> [Task brief]
Your answer must hold only the lines below from the line containing "(Files.path f) in" through the line containing "must be encoded", each reproduced exactly.

> [Task input]

<<<<

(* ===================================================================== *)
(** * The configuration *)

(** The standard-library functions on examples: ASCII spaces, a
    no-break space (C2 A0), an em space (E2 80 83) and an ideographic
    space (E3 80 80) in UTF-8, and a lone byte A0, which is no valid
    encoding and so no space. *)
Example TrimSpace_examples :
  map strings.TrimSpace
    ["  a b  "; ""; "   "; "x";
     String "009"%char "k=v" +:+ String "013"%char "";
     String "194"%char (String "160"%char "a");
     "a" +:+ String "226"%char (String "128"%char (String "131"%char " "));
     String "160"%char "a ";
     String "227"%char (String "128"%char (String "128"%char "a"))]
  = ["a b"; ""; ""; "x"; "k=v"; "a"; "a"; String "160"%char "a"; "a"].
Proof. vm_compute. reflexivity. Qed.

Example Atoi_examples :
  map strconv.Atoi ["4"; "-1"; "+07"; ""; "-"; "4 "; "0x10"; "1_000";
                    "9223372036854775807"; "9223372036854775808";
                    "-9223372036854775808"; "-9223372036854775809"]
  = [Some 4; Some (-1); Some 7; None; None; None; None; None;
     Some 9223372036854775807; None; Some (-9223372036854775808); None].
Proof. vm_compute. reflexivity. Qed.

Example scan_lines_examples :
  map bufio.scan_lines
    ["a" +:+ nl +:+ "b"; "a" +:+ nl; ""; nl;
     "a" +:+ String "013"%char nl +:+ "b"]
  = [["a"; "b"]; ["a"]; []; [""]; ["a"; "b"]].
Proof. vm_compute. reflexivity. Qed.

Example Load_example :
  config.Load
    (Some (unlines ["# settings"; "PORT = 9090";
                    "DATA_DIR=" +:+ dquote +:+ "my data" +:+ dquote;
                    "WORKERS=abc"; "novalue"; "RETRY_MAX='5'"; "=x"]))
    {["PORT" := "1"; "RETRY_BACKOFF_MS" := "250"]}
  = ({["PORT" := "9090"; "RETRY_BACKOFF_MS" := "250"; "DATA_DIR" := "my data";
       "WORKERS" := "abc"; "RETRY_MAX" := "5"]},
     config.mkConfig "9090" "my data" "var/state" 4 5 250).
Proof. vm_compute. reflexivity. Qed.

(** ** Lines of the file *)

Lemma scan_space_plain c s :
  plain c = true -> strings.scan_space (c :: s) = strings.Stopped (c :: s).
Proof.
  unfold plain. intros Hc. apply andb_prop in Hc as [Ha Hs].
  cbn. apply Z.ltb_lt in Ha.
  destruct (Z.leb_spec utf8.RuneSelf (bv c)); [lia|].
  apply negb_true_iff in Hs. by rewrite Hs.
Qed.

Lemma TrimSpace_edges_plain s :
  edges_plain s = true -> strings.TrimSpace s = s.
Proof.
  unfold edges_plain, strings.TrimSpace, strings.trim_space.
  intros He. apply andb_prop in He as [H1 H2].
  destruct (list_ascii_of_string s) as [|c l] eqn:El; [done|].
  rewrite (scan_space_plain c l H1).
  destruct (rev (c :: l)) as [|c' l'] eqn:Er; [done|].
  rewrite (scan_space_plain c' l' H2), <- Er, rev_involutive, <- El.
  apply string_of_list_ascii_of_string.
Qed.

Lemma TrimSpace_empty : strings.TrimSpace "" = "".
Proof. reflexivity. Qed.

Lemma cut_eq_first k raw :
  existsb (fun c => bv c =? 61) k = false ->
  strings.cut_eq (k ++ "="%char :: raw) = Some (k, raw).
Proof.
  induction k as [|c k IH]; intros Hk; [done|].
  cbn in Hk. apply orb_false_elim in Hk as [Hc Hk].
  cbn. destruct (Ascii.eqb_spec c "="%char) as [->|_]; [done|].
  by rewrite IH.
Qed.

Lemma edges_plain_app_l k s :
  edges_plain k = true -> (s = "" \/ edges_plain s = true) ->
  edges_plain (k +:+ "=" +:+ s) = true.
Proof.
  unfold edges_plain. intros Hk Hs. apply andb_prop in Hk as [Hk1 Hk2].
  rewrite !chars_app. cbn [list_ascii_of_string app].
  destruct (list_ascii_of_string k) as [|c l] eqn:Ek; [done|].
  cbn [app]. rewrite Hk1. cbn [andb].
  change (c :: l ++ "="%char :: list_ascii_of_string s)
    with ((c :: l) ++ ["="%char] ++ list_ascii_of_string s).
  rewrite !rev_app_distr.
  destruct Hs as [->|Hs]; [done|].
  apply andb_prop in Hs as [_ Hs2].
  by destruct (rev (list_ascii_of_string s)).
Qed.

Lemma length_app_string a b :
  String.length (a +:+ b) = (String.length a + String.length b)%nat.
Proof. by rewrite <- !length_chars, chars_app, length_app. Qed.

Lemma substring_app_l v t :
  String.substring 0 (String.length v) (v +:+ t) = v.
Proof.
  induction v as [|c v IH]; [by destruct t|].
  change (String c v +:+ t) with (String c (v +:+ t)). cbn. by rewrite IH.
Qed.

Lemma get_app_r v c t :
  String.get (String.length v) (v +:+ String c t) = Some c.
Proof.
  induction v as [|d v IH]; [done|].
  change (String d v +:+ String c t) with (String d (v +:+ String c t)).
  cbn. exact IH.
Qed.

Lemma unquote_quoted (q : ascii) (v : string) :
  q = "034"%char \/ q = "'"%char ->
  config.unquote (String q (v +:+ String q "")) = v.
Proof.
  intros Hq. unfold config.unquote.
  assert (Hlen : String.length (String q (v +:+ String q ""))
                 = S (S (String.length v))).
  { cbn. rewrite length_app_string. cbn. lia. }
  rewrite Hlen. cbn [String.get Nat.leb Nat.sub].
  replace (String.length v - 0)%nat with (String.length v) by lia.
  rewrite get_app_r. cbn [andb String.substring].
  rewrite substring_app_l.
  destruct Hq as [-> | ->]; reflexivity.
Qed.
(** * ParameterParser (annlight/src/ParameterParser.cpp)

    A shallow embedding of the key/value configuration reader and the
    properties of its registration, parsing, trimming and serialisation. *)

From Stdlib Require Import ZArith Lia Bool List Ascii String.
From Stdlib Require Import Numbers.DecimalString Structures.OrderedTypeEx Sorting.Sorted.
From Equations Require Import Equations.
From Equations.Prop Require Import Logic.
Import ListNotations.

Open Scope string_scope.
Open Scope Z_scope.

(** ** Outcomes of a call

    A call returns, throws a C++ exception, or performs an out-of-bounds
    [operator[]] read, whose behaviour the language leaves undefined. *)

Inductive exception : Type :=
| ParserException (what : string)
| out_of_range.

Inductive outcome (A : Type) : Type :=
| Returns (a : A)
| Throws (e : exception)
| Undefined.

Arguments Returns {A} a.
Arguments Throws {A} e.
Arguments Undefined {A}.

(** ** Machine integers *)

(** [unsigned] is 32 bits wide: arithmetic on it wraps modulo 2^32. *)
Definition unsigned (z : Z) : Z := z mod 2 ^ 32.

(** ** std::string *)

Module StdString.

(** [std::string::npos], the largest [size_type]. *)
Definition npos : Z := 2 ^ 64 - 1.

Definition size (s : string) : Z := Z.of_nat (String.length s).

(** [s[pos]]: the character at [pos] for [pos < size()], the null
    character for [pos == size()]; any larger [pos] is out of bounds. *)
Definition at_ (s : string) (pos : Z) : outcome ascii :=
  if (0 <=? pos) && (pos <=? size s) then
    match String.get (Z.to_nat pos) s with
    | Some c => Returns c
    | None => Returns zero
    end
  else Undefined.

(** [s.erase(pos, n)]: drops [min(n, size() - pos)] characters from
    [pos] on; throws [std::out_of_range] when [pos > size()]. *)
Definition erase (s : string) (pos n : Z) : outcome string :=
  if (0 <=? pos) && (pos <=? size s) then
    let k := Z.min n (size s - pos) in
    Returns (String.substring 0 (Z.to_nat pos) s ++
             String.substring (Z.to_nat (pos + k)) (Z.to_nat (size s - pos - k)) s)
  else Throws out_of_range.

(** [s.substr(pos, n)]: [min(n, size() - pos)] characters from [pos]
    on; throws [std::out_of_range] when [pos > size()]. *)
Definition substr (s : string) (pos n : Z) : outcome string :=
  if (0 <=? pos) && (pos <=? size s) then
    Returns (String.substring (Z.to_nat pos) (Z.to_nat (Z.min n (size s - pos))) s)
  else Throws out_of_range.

>>>>
<<<<

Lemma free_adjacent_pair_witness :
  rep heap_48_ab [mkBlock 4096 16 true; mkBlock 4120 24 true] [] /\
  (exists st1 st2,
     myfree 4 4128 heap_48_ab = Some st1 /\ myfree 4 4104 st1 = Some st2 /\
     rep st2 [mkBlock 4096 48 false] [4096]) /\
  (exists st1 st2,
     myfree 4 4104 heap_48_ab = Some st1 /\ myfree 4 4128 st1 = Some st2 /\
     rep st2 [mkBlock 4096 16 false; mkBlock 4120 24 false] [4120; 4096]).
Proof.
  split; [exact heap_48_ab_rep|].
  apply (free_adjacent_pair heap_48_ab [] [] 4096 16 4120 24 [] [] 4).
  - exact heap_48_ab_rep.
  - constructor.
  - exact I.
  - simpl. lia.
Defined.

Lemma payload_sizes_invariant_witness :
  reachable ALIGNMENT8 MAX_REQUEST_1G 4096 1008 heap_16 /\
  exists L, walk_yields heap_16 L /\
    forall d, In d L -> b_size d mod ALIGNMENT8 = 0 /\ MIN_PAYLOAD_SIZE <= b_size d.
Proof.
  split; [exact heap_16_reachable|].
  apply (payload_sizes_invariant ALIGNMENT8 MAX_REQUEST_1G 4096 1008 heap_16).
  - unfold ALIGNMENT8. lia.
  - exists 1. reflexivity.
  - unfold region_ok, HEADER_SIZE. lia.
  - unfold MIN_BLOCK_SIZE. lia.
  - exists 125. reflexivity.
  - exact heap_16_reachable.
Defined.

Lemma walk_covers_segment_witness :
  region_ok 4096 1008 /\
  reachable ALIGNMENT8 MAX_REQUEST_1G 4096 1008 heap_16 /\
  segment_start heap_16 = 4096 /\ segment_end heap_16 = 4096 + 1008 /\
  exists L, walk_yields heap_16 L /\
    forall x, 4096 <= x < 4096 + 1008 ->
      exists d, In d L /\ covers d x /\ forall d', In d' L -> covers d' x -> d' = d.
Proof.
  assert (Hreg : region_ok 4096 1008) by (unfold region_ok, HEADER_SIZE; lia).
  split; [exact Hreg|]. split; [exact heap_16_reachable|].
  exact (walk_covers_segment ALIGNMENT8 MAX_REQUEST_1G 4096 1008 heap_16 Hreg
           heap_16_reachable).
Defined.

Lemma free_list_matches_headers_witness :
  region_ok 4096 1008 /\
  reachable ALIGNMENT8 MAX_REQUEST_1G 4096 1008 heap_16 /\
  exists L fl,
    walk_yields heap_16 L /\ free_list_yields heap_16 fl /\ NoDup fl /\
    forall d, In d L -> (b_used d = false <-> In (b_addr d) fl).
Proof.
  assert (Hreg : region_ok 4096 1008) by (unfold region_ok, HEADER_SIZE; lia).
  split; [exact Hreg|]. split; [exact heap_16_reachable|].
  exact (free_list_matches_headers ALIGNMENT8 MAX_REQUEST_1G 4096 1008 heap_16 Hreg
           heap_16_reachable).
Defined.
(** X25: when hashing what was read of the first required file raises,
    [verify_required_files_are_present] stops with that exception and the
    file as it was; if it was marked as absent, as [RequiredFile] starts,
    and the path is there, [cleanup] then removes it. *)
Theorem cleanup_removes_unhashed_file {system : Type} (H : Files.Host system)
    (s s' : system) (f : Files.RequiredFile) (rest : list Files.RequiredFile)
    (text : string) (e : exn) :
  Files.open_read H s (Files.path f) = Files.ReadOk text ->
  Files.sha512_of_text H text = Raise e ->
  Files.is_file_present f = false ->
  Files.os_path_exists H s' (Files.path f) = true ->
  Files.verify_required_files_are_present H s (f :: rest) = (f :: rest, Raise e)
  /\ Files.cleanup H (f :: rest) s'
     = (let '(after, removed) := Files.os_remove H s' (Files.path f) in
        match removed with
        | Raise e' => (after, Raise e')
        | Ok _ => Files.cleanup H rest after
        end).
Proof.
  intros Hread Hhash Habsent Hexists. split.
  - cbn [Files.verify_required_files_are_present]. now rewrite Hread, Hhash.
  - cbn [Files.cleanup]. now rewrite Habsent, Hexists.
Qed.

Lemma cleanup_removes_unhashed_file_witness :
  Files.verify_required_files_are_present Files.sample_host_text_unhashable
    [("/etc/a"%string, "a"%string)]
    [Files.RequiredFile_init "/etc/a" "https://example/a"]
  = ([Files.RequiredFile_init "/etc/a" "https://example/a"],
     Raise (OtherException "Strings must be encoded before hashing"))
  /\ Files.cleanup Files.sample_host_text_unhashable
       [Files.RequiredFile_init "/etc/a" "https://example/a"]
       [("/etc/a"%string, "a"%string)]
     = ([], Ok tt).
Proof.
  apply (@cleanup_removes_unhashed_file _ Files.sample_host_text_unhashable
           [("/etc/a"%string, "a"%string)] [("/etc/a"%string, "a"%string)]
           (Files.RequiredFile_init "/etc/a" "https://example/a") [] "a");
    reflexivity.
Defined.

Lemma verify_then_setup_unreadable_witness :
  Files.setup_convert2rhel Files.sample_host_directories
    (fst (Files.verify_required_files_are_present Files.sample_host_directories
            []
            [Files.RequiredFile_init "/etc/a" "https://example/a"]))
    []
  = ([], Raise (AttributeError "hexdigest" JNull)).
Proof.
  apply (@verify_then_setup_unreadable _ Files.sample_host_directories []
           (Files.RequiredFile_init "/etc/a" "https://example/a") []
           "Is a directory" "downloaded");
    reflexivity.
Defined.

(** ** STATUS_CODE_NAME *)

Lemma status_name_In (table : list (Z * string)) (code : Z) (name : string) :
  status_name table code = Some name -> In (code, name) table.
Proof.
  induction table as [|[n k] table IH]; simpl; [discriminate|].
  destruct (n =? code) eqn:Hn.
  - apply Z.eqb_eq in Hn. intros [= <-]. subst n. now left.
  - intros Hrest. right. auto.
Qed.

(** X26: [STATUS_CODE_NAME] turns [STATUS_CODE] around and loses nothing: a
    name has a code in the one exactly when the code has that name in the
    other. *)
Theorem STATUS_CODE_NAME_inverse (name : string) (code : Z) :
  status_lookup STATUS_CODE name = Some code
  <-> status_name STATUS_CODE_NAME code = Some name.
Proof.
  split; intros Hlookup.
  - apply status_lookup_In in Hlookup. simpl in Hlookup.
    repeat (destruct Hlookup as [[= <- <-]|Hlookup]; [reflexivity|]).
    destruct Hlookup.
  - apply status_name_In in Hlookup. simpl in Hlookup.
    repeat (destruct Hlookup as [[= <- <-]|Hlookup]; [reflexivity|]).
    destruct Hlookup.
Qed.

>>>>

> [Response to this exercise]
     = (let '(after, removed) := Files.os_remove H s' (Files.path f) in
        match removed with
        | Raise e' => (after, Raise e')
        | Ok _ => Files.cleanup H rest after
        end).
Proof.
  intros Hread Hhash Habsent Hexists. split.
  - cbn [Files.verify_required_files_are_present]. now rewrite Hread, Hhash.
  - cbn [Files.cleanup]. now rewrite Habsent, Hexists.
Qed.

Lemma cleanup_removes_unhashed_file_witness :
  Files.verify_required_files_are_present Files.sample_host_text_unhashable
    [("/etc/a"%string, "a"%string)]
    [Files.RequiredFile_init "/etc/a" "https://example/a"]
  = ([Files.RequiredFile_init "/etc/a" "https://example/a"],
     Raise (OtherException "Strings must be encoded before hashing"))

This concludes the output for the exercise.